Donc à 28 ans t’as décidé de venir t’installer en France. Comment ça s’est passé ? J’avais déjà pris cette décision depuis longtemps, c’est juste que j’ai enfin eu la possibilité de le faire à 28 ans. J’avais envie de m’émanciper de cette ambiance bourgeoise, détachée et anglophone d’Amman. Le français m’a tenté très jeune parce que ça rentrait dans cet esprit fou-fou auquel je m’identifiais quand j’habitais encore à Amman. J’allais souvent à l’Institut Français d’Amman où y’avait des bande dessinées avec de la nudité, des livres qui abordaient des sujets tabous, des portes ouvertes loin de l’éducation islamique que j’avais reçue à l’école.
**Quelle place occupait la religion dans ton éducation ?
**C’est un peu schizophrénique en vrai. Mes parents étaient croyants mais politiquement laïcs. Ils buvaient pas d’alcool mais ma mère portait pas le voile, et la mixité des genres était la norme, tu vois… J’entendais surtout parler d’Islam à l’école, et je dois dire que je comprends pas pourquoi, à un âge où on devrait apprendre la figuration, la poésie et le jeu, l’école puisse tant chercher à nous formater. J’avais envie d’apprendre à jouer de la musique moi !
**Toi-même tu te considères croyant ?
**Non, je suis très cartésien. Je regarde la religion d’un œil sociologique, anthropologique : comment les êtres humains se sont forgés et ont tenté de combler les vides. Mais je crois pas à l’absolue bonté de la nature : tout est relatif.

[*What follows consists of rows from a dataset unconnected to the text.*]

(* ===== verification/Message.v ===== *)
(** message/message.go: the message record, its wire format and its constructors.

    A message owns one buffer of the pools; [Source], [Destination] and [Content] are
    windows of that buffer, so [Encode] only has to write the 8 bytes of [Meta] in
    front of them.  Constructors run in [M world]: they take the message record from
    [msgPool], the buffer from bytespool, and can panic on a bad slice bound.  Byte
    strings that belong to a caller or to a transport (a received packet, a path, a
    content) are passed by value. *)
From S2P Require Import Prelude Errs GoHeap GoIO Bytespool.
From stdpp Require Import base tactics numbers list gmap.
From Stdlib Require Import ZArith Lia.
Open Scope Z_scope.

(** ** Data *)

Record Meta := mkMeta { Flags : Z; TTL : Z; Hops : Z; Distance : Z; Length : Z }.

Record Message := mkMessage {
  buf : slice; meta : Meta; Source : slice; Destination : slice; Content : slice }.

#[global] Instance Meta_eq_dec : EqDecision Meta.
Proof. solve_decision. Defined.

Definition DefaultMsgTTL : Z := 16.
Definition MetaSize : Z := 8.
Definition emptyMeta : Meta := mkMeta 0 DefaultMsgTTL 0 0 0.
Definition zeroMessage : Message := mkMessage NilSlice (mkMeta 0 0 0 0 0) NilSlice NilSlice NilSlice.

Definition sendTypeMask : Z := 3.
Definition flagsMask : Z := Z.lxor 255 sendTypeMask.
Definition SendTypeToOne : Z := Z.land 0 sendTypeMask.
Definition SendTypeToAll : Z := Z.land 1 sendTypeMask.
Definition SendTypeToDest : Z := Z.land 2 sendTypeMask.

Definition MsgFlagInternal : Z := Z.shiftl 1 (0 + 2).
Definition MsgFlagNoSource : Z := Z.shiftl 1 (1 + 2).
Definition MsgFlagRaw : Z := Z.shiftl 1 (2 + 2).
Definition MsgFlagControl : Z := Z.shiftl 1 (3 + 2).

Inductive FreeLevel := FreeLevelAll | FreeLevelMsg | FreeLevelNone.

(** ** Flags of [Meta] *)

Definition SendType (m : Meta) : Z := Z.land (Flags m) sendTypeMask.
Definition HasFlags (m : Meta) (flags : Z) : bool := Z.land (Flags m) flags =? flags.
Definition HasAnyFlags (m : Meta) : bool := negb (Z.land (Flags m) flagsMask =? 0).
Definition ClearFlags (m : Meta) (flags : Z) : Z := Z.land (Flags m) (Z.lxor flags 255).

(** ** State *)

Record world := World { wmem : mem; msgPool : list Message }.

Definition lift_mem {A} (c : M mem A) : M world A := λ w,
  match c (wmem w) with
  | Ret (a, m') => Ret (a, World m' (msgPool w))
  | Panics q => Panics q
  end.

Definition on_heap (f : heap → heap) : M world unit := λ w,
  Ret ((), World (Mem (f (hp (wmem w))) (pools (wmem w)) (choices (wmem w))) (msgPool w)).

Definition on_heap_opt (f : heap → option heap) : M world unit := λ w,
  match f (hp (wmem w)) with
  | Some h => Ret ((), World (Mem h (pools (wmem w)) (choices (wmem w))) (msgPool w))
  | None => Panics PanicBounds
  end.

Definition or_panic {S A} (o : option A) : M S A :=
  match o with Some a => mret a | None => gopanic PanicBounds end.

(** [s[lo:hi:max]] and [b[lo:]] with Go's bounds check. *)
Definition sub (s : slice) (lo hi mx : Z) : M world slice := or_panic (reslice s lo hi mx).
Definition from_index {S} (b : list Z) (lo : Z) : M S (list Z) :=
  or_panic (if bool_decide (0 ≤ lo ≤ zlen b) then Some (zdrop lo b) else None).

(** [msgPool.Get] *)
Definition msgPool_Get : M world Message := λ w,
  let '(c, cs) := next_choice (choices (wmem w)) in
  let m' := Mem (hp (wmem w)) (pools (wmem w)) cs in
  match c ≫= λ k, (λ x, (k, x)) <$> msgPool w !! k with
  | Some (k, x) => Ret (x, World m' (delete k (msgPool w)))
  | None => Ret (zeroMessage, World m' (msgPool w))
  end.

(** [(msg).Free]: the record goes back to [msgPool] with every field reset. *)
Definition Message_Free (msg : Message) : M world unit :=
  modify (λ w, World (wmem w)
    (mkMessage NilSlice emptyMeta NilSlice NilSlice NilSlice :: msgPool w)).

Definition Message_FreeAll (msg : Message) : M world unit :=
  lift_mem (Free (buf msg)) ;; Message_Free msg.

Definition FreeByLevel (msg : Message) (level : FreeLevel) : M world unit :=
  match level with
  | FreeLevelAll => Message_FreeAll msg
  | FreeLevelMsg => Message_Free msg
  | FreeLevelNone => mret ()
  end.

(** ** Meta codec *)

Definition encodeTo (m : Meta) (b : slice) : M world unit :=
  on_heap_opt (hset b 0 (Flags m)) ;;
  on_heap_opt (hset b 1 (TTL m)) ;;
  on_heap_opt (hset b 2 (Hops m)) ;;
  on_heap_opt (hset b 3 (Distance m)) ;;
  b4 ← sub b 4 (slen b) (scap b);
  on_heap_opt (put_be32 b4 (Length m)).

Definition decodeMetaFrom (a : list Z) : option Meta :=
  a0 ← zlookup a 0; a1 ← zlookup a 1; a2 ← zlookup a 2; a3 ← zlookup a 3;
  l ← be32_decode (zdrop 4 a);
  Some (mkMeta a0 a1 a2 a3 l).

(** ** MsgPath *)

Definition MsgPath_Length (path : list Z) : Z := u8 (zlen path `div` 4).
Definition MsgPath_CurID {S} (path : list Z) : M S Z := or_panic (be32_decode path).
Definition MsgPath_NextID {S} (path : list Z) : M S (Z * list Z) :=
  id ← or_panic (be32_decode path);
  source ← from_index path 4;
  mret (id, source).

(** ** Constructors *)

(** The sizes of the parts of a received message. *)
Definition recv_sourceSize (m : Meta) : Z := 4 * u8 (Hops m + 1).
Definition recv_destSize (m : Meta) : Z :=
  if SendType m =? SendTypeToDest then 4 * u8 (Distance m - 1) else 4 * Distance m.

Definition too_long (m : Meta) (maxLength : Z) : bool :=
  negb (maxLength =? 0) && (Length m >? maxLength).

Definition step_meta (m : Meta) : Meta :=
  mkMeta (Flags m) (u8 (TTL m - 1)) (u8 (Hops m + 1)) (Distance m) (Length m).
Definition dec_Distance (m : Meta) : Meta :=
  mkMeta (Flags m) (TTL m) (Hops m) (u8 (Distance m - 1)) (Length m).

Definition NewMessageFromBytes (pid : Z) (b : list Z) (maxLength : Z) : M world (err + Message) :=
  msg ← msgPool_Get;
  if zlen b <? MetaSize then Message_Free msg ;; mret (inl ErrBadMsg) else
  m ← or_panic (decodeMetaFrom b);
  b ← from_index b MetaSize;
  if too_long m maxLength then Message_Free msg ;; mret (inl ErrContentTooLong) else
  if negb (zlen b =? 4 * u8 (Hops m + Distance m) + Length m)
  then Message_Free msg ;; mret (inl ErrBadMsg) else
  let toDest := SendType m =? SendTypeToDest in
  let sourceSize := recv_sourceSize m in
  let destSize := recv_destSize m in
  let length := Length m in
  bf ← lift_mem (Alloc (MetaSize + sourceSize + destSize + length));
  (* Source *)
  let to := MetaSize + sourceSize in
  src ← sub bf MetaSize to to;
  tail ← sub src 4 sourceSize (scap src);
  on_heap (hcopy_bytes tail b) ;;
  b ← from_index b (sourceSize - 4);
  head ← sub src 0 4 (scap src);
  on_heap_opt (put_be32 head pid) ;;
  let m1 := step_meta m in
  (* Destination *)
  '(b, m2) ← (if toDest then b' ← from_index b 4; mret (b', dec_Distance m1) else mret (b, m1));
  '(dst, b, to) ← (if 0 <? destSize then
      dst ← sub bf to (to + destSize) (to + destSize);
      on_heap (hcopy_bytes dst b) ;;
      b' ← from_index b destSize;
      mret (dst, b', to + destSize)
    else mret (Destination msg, b, to));
  (* Content *)
  content ← sub bf to (to + length) (to + length);
  on_heap (hcopy_bytes content b) ;;
  mret (inr (mkMessage bf m2 src dst content)).

Definition NewMessageFromMsg (pid : Z) (srcMsg : Message) (maxLength : Z) : M world (err + Message) :=
  msg ← msgPool_Get;
  let m := meta srcMsg in
  if too_long m maxLength then Message_Free msg ;; mret (inl ErrContentTooLong) else
  let toDest := SendType m =? SendTypeToDest in
  let sourceSize := recv_sourceSize m in
  let destSize := recv_destSize m in
  let length := Length m in
  bf ← lift_mem (Alloc (MetaSize + sourceSize + destSize + length));
  (* Source *)
  let to := MetaSize + sourceSize in
  src ← sub bf MetaSize to to;
  tail ← sub src 4 sourceSize (scap src);
  on_heap (hcopy tail (Source srcMsg)) ;;
  head ← sub src 0 4 (scap src);
  on_heap_opt (put_be32 head pid) ;;
  let m1 := step_meta m in
  (* Destination *)
  let m2 := if toDest then dec_Distance m1 else m1 in
  '(dst, to) ← (if 0 <? destSize then
      dst ← sub bf to (to + destSize) (to + destSize);
      dst4 ← sub dst 4 (slen dst) (scap dst);
      on_heap (hcopy dst dst4) ;;
      mret (dst, to + destSize)
    else mret (Destination msg, to));
  (* Content *)
  content ← sub bf to (to + length) (to + length);
  on_heap (hcopy content (Content srcMsg)) ;;
  mret (inr (mkMessage bf m2 src dst content)).

Definition NewRawRecvMessage (pid : Z) (content : option (list Z)) : M world Message :=
  msg ← msgPool_Get;
  let bs := default [] content in
  let m := mkMeta (Z.lor MsgFlagRaw SendTypeToOne) 0 0 0 (u32 (zlen bs)) in
  let length := Length m in
  bf ← lift_mem (Alloc (MetaSize + 4 + length));
  let to := MetaSize + 4 in
  src ← sub bf MetaSize to to;
  on_heap_opt (put_be32 src pid) ;;
  let m1 := step_meta m in
  match content with
  | Some bs =>
      c ← sub bf to (to + length) (to + length);
      on_heap (hcopy_bytes c bs) ;;
      mret (mkMessage bf m1 src (Destination msg) c)
  | None => mret (mkMessage bf m1 src (Destination msg) (Content msg))
  end.

Definition NewSendMessage (flags sendType ttl : Z) (src dest content : list Z) : M world Message :=
  let ttl := if ttl =? 0 then DefaultMsgTTL else ttl in
  msg ← msgPool_Get;
  let m := mkMeta (Z.lor flags sendType) ttl (MsgPath_Length src) (MsgPath_Length dest)
                  (u32 (zlen content)) in
  let sourceSize := zlen src in
  let destSize := zlen dest in
  let length := zlen content in
  bf ← lift_mem (Alloc (MetaSize + sourceSize + destSize + length));
  let to := MetaSize in
  '(s, to) ← (if 0 <? sourceSize then
      s ← sub bf to (to + sourceSize) (to + sourceSize);
      on_heap (hcopy_bytes s src) ;;
      mret (s, to + sourceSize)
    else mret (Source msg, to));
  '(d, to) ← (if 0 <? destSize then
      d ← sub bf to (to + destSize) (to + destSize);
      on_heap (hcopy_bytes d dest) ;;
      mret (d, to + destSize)
    else mret (Destination msg, to));
  c ← sub bf to (to + length) (to + length);
  on_heap (hcopy_bytes c content) ;;
  mret (mkMessage bf m s d c).

Definition Encode (msg : Message) : M world slice :=
  encodeTo (meta msg) (buf msg) ;; mret (buf msg).

Definition Dup (msg : Message) : M world Message :=
  _ ← msgPool_Get;
  bf ← lift_mem (Alloc (slen (buf msg)));
  on_heap (hcopy bf (buf msg)) ;;
  let sourceSize := 4 * Hops (meta msg) in
  let destSize := 4 * Distance (meta msg) in
  let length := Length (meta msg) in
  let to1 := MetaSize + sourceSize in
  s ← sub bf MetaSize to1 to1;
  let to2 := to1 + destSize in
  d ← sub bf to1 to2 to2;
  let to3 := to2 + length in
  c ← sub bf to2 to3 to3;
  mret (mkMessage bf (meta msg) s d c).

Definition PipeID (msg : Message) : M world Z :=
  bs ← gets (λ w, hread (hp (wmem w)) (Source msg));
  MsgPath_CurID bs.

(** [NewMessageFromReader] reads the parts of the message from [r] straight into the
    buffer; its state is the world and the reader.  [metaBuf] is the caller's 8-byte
    scratch buffer. *)
Section reader.
Context {R : Type} `{!Reader R}.

Definition lift_world {A} (c : M world A) : M (world * R) A := λ '(w, r),
  match c w with
  | Ret (a, w') => Ret (a, (w', r))
  | Panics q => Panics q
  end.

Definition readFull (n : Z) : M (world * R) (list Z * option err) := λ '(w, r),
  let '(bs, e, r') := ReadFull n r in Ret ((bs, e), (w, r')).

Definition discardN (n : Z) : M (world * R) (option err) := λ '(w, r),
  let '(e, r') := CopyN n r in Ret (e, (w, r')).

Definition close_reader : M (world * R) unit := λ '(w, r), Ret ((), (w, Close r)).

(** [io.ReadFull(r, s)]: what was read is in [s], also when the read fails. *)
Definition readFull_into (s : slice) : M (world * R) (option err) :=
  '(bs, e) ← readFull (slen s);
  lift_world (on_heap (hcopy_bytes s bs)) ;;
  mret e.

Definition NewMessageFromReader (pid : Z) (metaBuf : Z) (maxLength : Z)
  : M (world * R) (err + Message) :=
  msg ← lift_world msgPool_Get;
  '(mb, e) ← readFull metaBuf;
  match e with
  | Some e => lift_world (Message_Free msg) ;; mret (inl e)
  | None =>
  m ← or_panic (decodeMetaFrom mb);
  if too_long m maxLength
  then lift_world (Message_Free msg) ;; close_reader ;; mret (inl ErrContentTooLong) else
  let toDest := SendType m =? SendTypeToDest in
  let sourceSize := recv_sourceSize m in
  let destSize := recv_destSize m in
  let length := Length m in
  bf ← lift_world (lift_mem (Alloc (MetaSize + sourceSize + destSize + length)));
  (* Source *)
  let to := MetaSize + sourceSize in
  src ← lift_world (sub bf MetaSize to to);
  tail ← lift_world (sub src 4 sourceSize (scap src));
  e ← readFull_into tail;
  match e with
  | Some e => lift_world (lift_mem (Free bf) ;; Message_Free msg) ;; mret (inl e)
  | None =>
  head ← lift_world (sub src 0 4 (scap src));
  lift_world (on_heap_opt (put_be32 head pid)) ;;
  let m1 := step_meta m in
  (* Destination *)
  '(e, m2) ← (if toDest then e ← discardN 4; mret (e, dec_Distance m1) else mret (None, m1));
  match e with
  | Some e => lift_world (lift_mem (Free bf) ;; Message_Free msg) ;; mret (inl e)
  | None =>
  '(e, dst, to) ← (if 0 <? destSize then
      dst ← lift_world (sub bf to (to + destSize) (to + destSize));
      e ← readFull_into dst;
      mret (e, dst, to + destSize)
    else mret (None, Destination msg, to));
  match e with
  | Some e => lift_world (lift_mem (Free bf) ;; Message_Free msg) ;; mret (inl e)
  | None =>
  (* Content *)
  content ← lift_world (sub bf to (to + length) (to + length));
  e ← readFull_into content;
  match e with
  | Some e => lift_world (lift_mem (Free bf) ;; Message_Free msg) ;; mret (inl e)
  | None => mret (inr (mkMessage bf m2 src dst content))
  end
  end
  end
  end
  end.
End reader.
(* ===== verification/MessageSend.v ===== *)
(** The sending side of Message.v: [NewSendMessage], [NewRawRecvMessage], [Encode], [Dup]
    and the release of messages, against the packets of Packet.v. *)
From S2P Require Import Prelude Errs GoHeap GoIO Bytespool Message Packet MessageFacts.
From stdpp Require Import base tactics numbers list gmap.
From Stdlib Require Import ZArith Lia.
Open Scope Z_scope.

(** ** [Encode] *)

Lemma hset_run w a b o n c A y C v i :
  b = A ++ [y] ++ C → o + i = zlen A → 0 ≤ i < n → n ≤ c →
  on_heap_opt (hset (Slice a o n c) i v) (set_arr a b w) = Ret ((), set_arr a (A ++ [v] ++ C) w).
Proof.
  intros -> HA Hi Hc. unfold on_heap_opt, hset. cbn [slen].
  rewrite bool_decide_eq_true_2 by done. rewrite reslice_Some by (cbn; lia).
  rewrite (hwrite_seg _ _ _ _ _ A [y] C); [|cbn; by rewrite lookup_insert_eq|done|done].
  unfold set_arr, warr. cbn. by rewrite insert_insert_eq.
Qed.

Lemma zlen_explode8 (l : list Z) :
  zlen l = 8 → ∃ b0 b1 b2 b3 r, l = [b0; b1; b2; b3] ++ r ∧ zlen r = 4.
Proof.
  intros H. destruct l as [|b0 [|b1 [|b2 [|b3 r]]]]; try (autorewrite with zlist in H; lia).
  exists b0, b1, b2, b3, r. split; [done|]. autorewrite with zlist in H. lia.
Qed.

Lemma encodeTo_run w a o n c X hdr Q m :
  warr w !! a = Some (X ++ hdr ++ Q) → zlen X = o → zlen hdr = MetaSize → MetaSize ≤ n ≤ c →
  encodeTo m (Slice a o n c) w = Ret ((), set_arr a (X ++ encode_meta m ++ Q) w).
Proof.
  intros Ha HX Hh Hn. unfold MetaSize in *.
  destruct (zlen_explode8 hdr Hh) as (b0 & b1 & b2 & b3 & r & -> & Hr).
  rewrite <- (set_arr_id _ _ _ Ha). unfold encodeTo.
  erewrite M_bind_ret_run.
  2: { apply (hset_run w a _ o n c X b0 ([b1; b2; b3] ++ r ++ Q)); [part_app|lia..]. }
  erewrite M_bind_ret_run.
  2: { apply (hset_run w a _ o n c (X ++ [Flags m]) b1 ([b2; b3] ++ r ++ Q)); [part_app|zlia|lia..]. }
  erewrite M_bind_ret_run.
  2: { apply (hset_run w a _ o n c (X ++ [Flags m; TTL m]) b2 ([b3] ++ r ++ Q)); [part_app|zlia|lia..]. }
  erewrite M_bind_ret_run.
  2: { apply (hset_run w a _ o n c (X ++ [Flags m; TTL m; Hops m]) b3 (r ++ Q)); [part_app|zlia|lia..]. }
  erewrite M_bind_ret_run by (apply sub_run; cbn [slen scap]; lia). cbn [slen scap].
  rewrite set_arr_set_arr.
  unfold on_heap_opt, put_be32. cbn [slen].
  destruct (decide (4 ≤ n - 4)) as [Hle|Hle]; [|exfalso; lia].
  rewrite bool_decide_eq_true_2 by done.
  rewrite (hwrite_seg _ _ _ _ _ (X ++ [Flags m; TTL m; Hops m; Distance m]) r Q); cycle 1.
  { cbn. rewrite lookup_insert_eq. by rewrite <- !app_assoc. } { zlia. } { done. }
  unfold set_arr, warr. cbn. rewrite insert_insert_eq. by rewrite <- !app_assoc.
Qed.

Lemma Encode_run w msg k :
  world_ok w → msg_at w msg k →
  ∃ w', Encode msg w = Ret (buf msg, w') ∧ wread w' (buf msg) = wire k ∧
    world_ok w' ∧ msg_at w' msg k ∧ msgPool w' = msgPool w ∧
    (∀ t, wowned w t → wowned w' t) ∧
    (∀ t, sarr t ≠ sarr (buf msg) → wread w' t = wread w t).
Proof.
  intros Hw (Hm & Ho & a & o & c & X & hdr & Q & Hb & Ha & HX & Hh & Hs & Hd & Hc).
  set (n := MetaSize + zlen (psrc k) + zlen (pdst k) + zlen (pcontent k)) in *.
  assert (n ≤ c) as Hnc by (rewrite Hb in Ho; destruct Ho as [(_ & ? & _) _]; lia).
  unfold Encode. rewrite Hm, Hb.
  erewrite M_bind_ret_run; cycle 1.
  { apply (encodeTo_run w a o n c X hdr); [done|done|done|unfold n; part_len]. }
  set (b := X ++ encode_meta (pmeta k) ++ psrc k ++ pdst k ++ pcontent k ++ Q).
  assert (zlen b = zlen (X ++ hdr ++ psrc k ++ pdst k ++ pcontent k ++ Q)) as Hl by (unfold b; part_len).
  eexists. split; [done|]. rewrite <- Hb. split_and!.
  - rewrite Hb. unfold wread. apply (hread_seg _ _ _ _ _ X (wire k) Q); [|done|unfold wire, n; part_len].
    cbn. rewrite lookup_insert_eq. unfold b, wire. by rewrite <- !app_assoc.
  - by eapply set_arr_world_ok.
  - split_and!; [done|by eapply set_arr_owned|].
    exists a, o, c, X, (encode_meta (pmeta k)), Q. split_and!; try done. apply warr_set_arr.
  - done.
  - intros t. by eapply set_arr_owned.
  - intros t. rewrite Hb. apply set_arr_read.
Qed.

(** ** [NewSendMessage] *)

(** An optional part of a buffer copied from bytes of exactly its size. *)
Lemma opt_part_run w1 a o n c b A B C pos bs x :
  b = A ++ B ++ C → zlen B = zlen bs → o + pos = zlen A → 0 ≤ pos → pos + zlen bs ≤ c →
  x = NilSlice →
  ∃ s, (if 0 <? zlen bs then
      s ← sub (Slice a o n c) pos (pos + zlen bs) (pos + zlen bs);
      on_heap (hcopy_bytes s bs) ;;
      mret (s, pos + zlen bs)
    else mret (x, pos)) (set_arr a b w1)
    = Ret ((s, pos + zlen bs), set_arr a (A ++ bs ++ C) w1) ∧ window a (o + pos) (zlen bs) s.
Proof.
  intros Hb HB HA Hp Hc ->. destruct (Z.ltb_spec 0 (zlen bs)).
  - eexists. split; [|left; reflexivity].
    erewrite M_bind_ret_run by (apply sub_run; lia).
    erewrite M_bind_ret_run by (apply (fill_run w1 a b _ _ _ A B C); [done|lia..]).
    rewrite (ztake_all_eq _ bs) by lia. unfold_ret. do 3 f_equal. f_equal; f_equal; lia.
  - assert (zlen bs = 0) as E by (pose proof (zlen_nonneg bs); lia). rewrite E in *.
    apply zlen_0 in HB as ->, E as ->. rewrite Hb, Z.add_0_r. exists NilSlice. split; [done|by right].
Qed.

Definition send_meta (flags sendType ttl : Z) (src dest content : list Z) : Meta :=
  mkMeta (Z.lor flags sendType) (if ttl =? 0 then DefaultMsgTTL else ttl)
    (MsgPath_Length src) (MsgPath_Length dest) (u32 (zlen content)).

Lemma NewSendMessage_run flags sendType ttl src dest content w :
  world_ok w →
  ∃ msg w', NewSendMessage flags sendType ttl src dest content w = Ret (msg, w') ∧
    built w w' msg (Packet (send_meta flags sendType ttl src dest content) src dest content).
Proof.
  intros Hw. set (n := MetaSize + zlen src + zlen dest + zlen content).
  destruct (get_alloc_run w n Hw)
    as (x & w0 & w1 & a & o & c & X & Y & Q & HG & Hx & HA & Hal); [unfold n; part_len|].
  pose proof Hal as [_ Harr HX HY Hcap _ _ _ _].
  destruct (zsplit MetaSize Y) as (Y0 & r0 & -> & L0); [unfold n in *; part_len|].
  destruct (zsplit (zlen src) r0) as (Y1 & r1 & -> & L1); [unfold n in *; part_len|].
  destruct (zsplit (zlen dest) r1) as (Y2 & Y3 & -> & L2); [unfold n in *; part_len|].
  assert (zlen Y3 = zlen content) as L3 by (unfold n in *; part_len).
  unfold NewSendMessage. go_step HG. fold n. go_step HA. rewrite <- (set_arr_id _ _ _ Harr).
  rewrite <- !app_assoc.
  edestruct opt_part_run with (w1 := w1) (a := a) (o := o) (A := X ++ Y0) (B := Y1)
    (C := Y2 ++ Y3 ++ Q) as (s & HS & WS); [|exact L1|..|erewrite M_bind_ret_run by exact HS; cbv beta iota];
    [part_app|part_len|part_len|unfold n in *; part_len|apply Hx|].
  rewrite <- !app_assoc.
  edestruct opt_part_run with (w1 := w1) (a := a) (o := o) (A := X ++ Y0 ++ src) (B := Y2)
    (C := Y3 ++ Q) as (d & HD & WD); [|exact L2|..|erewrite M_bind_ret_run by exact HD; cbv beta iota];
    [part_app|part_len|part_len|unfold n in *; part_len|apply Hx|].
  erewrite M_bind_ret_run by (apply sub_run; unfold n in *; part_len).
  erewrite M_bind_ret_run.
  2: { apply (fill_run w1 a _ _ _ _ (X ++ Y0 ++ src ++ dest) Y3 Q); [part_app|unfold n in *; part_len..]. }
  rewrite <- !app_assoc, (ztake_all_eq _ content) by lia.
  eexists _, _. split; [reflexivity|]. fold (send_meta flags sendType ttl src dest content).
  eapply built_intro; [done|done|done|eapply window_eq; [done|part_len..]..|left; f_equal; part_len].
Qed.

Lemma send_packet_ok flags sendType ttl src dest content i j :
  is_u8 flags → is_u8 sendType → is_u8 ttl → zlen src = 4 * i → zlen dest = 4 * j →
  i < 256 → j < 256 → is_u32 (zlen content) →
  packet_ok (Packet (send_meta flags sendType ttl src dest content) src dest content).
Proof.
  intros Hf Hst Ht Hi Hj Hi' Hj' Hc. pose proof (zlen_nonneg src). pose proof (zlen_nonneg dest).
  unfold send_meta, MsgPath_Length. rewrite Hi, Hj, !(Z.mul_comm 4), !Z.div_mul by lia.
  rewrite (u32_small (zlen content)), !u8_small by (unfold is_u8; lia || done).
  split; cbn; try lia. split; cbn; [|case_match; [done|exact Ht]|unfold is_u8; lia..|done].
  unfold is_u8 in *. change 256 with (2 ^ 8).
  pose proof (Z.log2_lor flags sendType ltac:(lia) ltac:(lia)).
  split; [apply Z.lor_nonneg; lia|].
  destruct (decide (Z.lor flags sendType = 0)) as [->|]; [lia|].
  apply Z.log2_lt_pow2; [pose proof (Z.lor_nonneg flags sendType); lia|].
  assert (∀ z, 0 ≤ z < 256 → Z.log2 z < 8) as Hl.
  { intros z Hz. destruct (decide (z = 0)) as [->|]; [done|]. apply Z.log2_lt_pow2; lia. }
  pose proof (Hl flags Hf). pose proof (Hl sendType Hst). lia.
Qed.

(** ** [Dup] *)

Lemma built_eta w w' msg k :
  built w w' msg (Packet (pmeta k) (psrc k) (pdst k) (pcontent k)) → built w w' msg k.
Proof. by destruct k. Qed.

Lemma Dup_run w msg k :
  world_ok w → packet_ok k → msg_at w msg k →
  ∃ dup w', Dup msg w = Ret (dup, w') ∧ built w w' dup k.
Proof.
  intros Hw Hk Hat. destruct (Hat) as (Hm & Ho & _).
  destruct Hk as [_ Hs Hd Hc].
  set (n := MetaSize + zlen (psrc k) + zlen (pdst k) + zlen (pcontent k)).
  destruct (get_alloc_run w n Hw)
    as (x & w0 & w1 & a & o & c & X & Y & Q & HG & Hx & HA & Hal); [unfold n; part_len|].
  pose proof Hal as [_ Harr HX HY Hcap _ Hfr Hex _].
  assert (sarr (buf msg) ≠ Some a) as Hne.
  { destruct Hat as (_ & _ & ? & ? & ? & ? & ? & ? & Hb & _). apply Hex; [done|]. by rewrite Hb. }
  destruct (msg_at_windows w msg k a Hat Hne) as (_ & _ & Hl). fold n in Hl.
  pose proof (msg_at_frame _ _ _ _ Hat Hfr) as Hat1.
  destruct Hat1 as (_ & _ & a' & o' & c' & X' & hdr & Q' & Hb & Ha' & HX' & Hh & _).
  unfold Dup. go_step HG. rewrite Hl. go_step HA. rewrite Hm, <- (set_arr_id _ _ _ Harr).
  erewrite M_bind_ret_run.
  2: { apply (fill_copy_run w1 a _ _ _ _ X Y Q _ (hdr ++ psrc k ++ pdst k ++ pcontent k));
       [done|lia|lia|unfold n; part_len|done| |rewrite Hl; unfold n; part_len].
       rewrite Hb. unfold wread. apply (hread_seg _ _ _ _ _ X' _ Q'); [|done|part_len].
       rewrite <- !app_assoc. exact Ha'. }
  rewrite <- Hs, <- Hd, <- Hc.
  erewrite M_bind_ret_run by (apply sub_run; unfold n in *; part_len).
  erewrite M_bind_ret_run by (apply sub_run; unfold n in *; part_len).
  erewrite M_bind_ret_run by (apply sub_run; unfold n in *; part_len).
  eexists _, _. split; [reflexivity|]. rewrite <- !app_assoc.
  apply built_eta.
  eapply built_intro; [done|done|done|left; f_equal; part_len..].
Qed.

(** ** Releasing messages *)

Lemma FreeAll_run w msg k :
  world_ok w → msg_at w msg k →
  ∃ w', Message_FreeAll msg w = Ret ((), w') ∧ world_ok w' ∧
    frame (λ t, sarr t ≠ sarr (buf msg)) (wmem w) (wmem w').
Proof.
  intros [Hm Hp] (_ & Ho & _). destruct (Free_run (wmem w) (buf msg) Hm Ho) as (m' & HF & Hm' & Hfr).
  unfold Message_FreeAll. erewrite M_bind_ret_run by (unfold lift_mem; by rewrite HF).
  eexists. split; [done|]. split; [split; [done|]|done]. by constructor.
Qed.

C’est dans mes lectures que je façonne mon opinion, au travers de l’humanisme ou de l’écologie… Tout ce qu’il y a d’humaniste dans l’Islam, j’y crois comme à une métaphore. J’ai eu une relation conflictuelle avec la foi, et je sais même pas où j’en suis aujourd’hui. À force de lire, je me rends compte que le Coran c’est d’abord de la littérature. Je suis pas certain de l’importance qu’on devrait encore accorder à des bouquins qui ont été écrits y’a si longtemps. Je préfère lire des textes plus contemporains qui défendent les mêmes valeurs – mais ce sont peut-être mes études dans une école religieuse qui m’ont aussi gavé de tout ça : c’est presque un traumatisme.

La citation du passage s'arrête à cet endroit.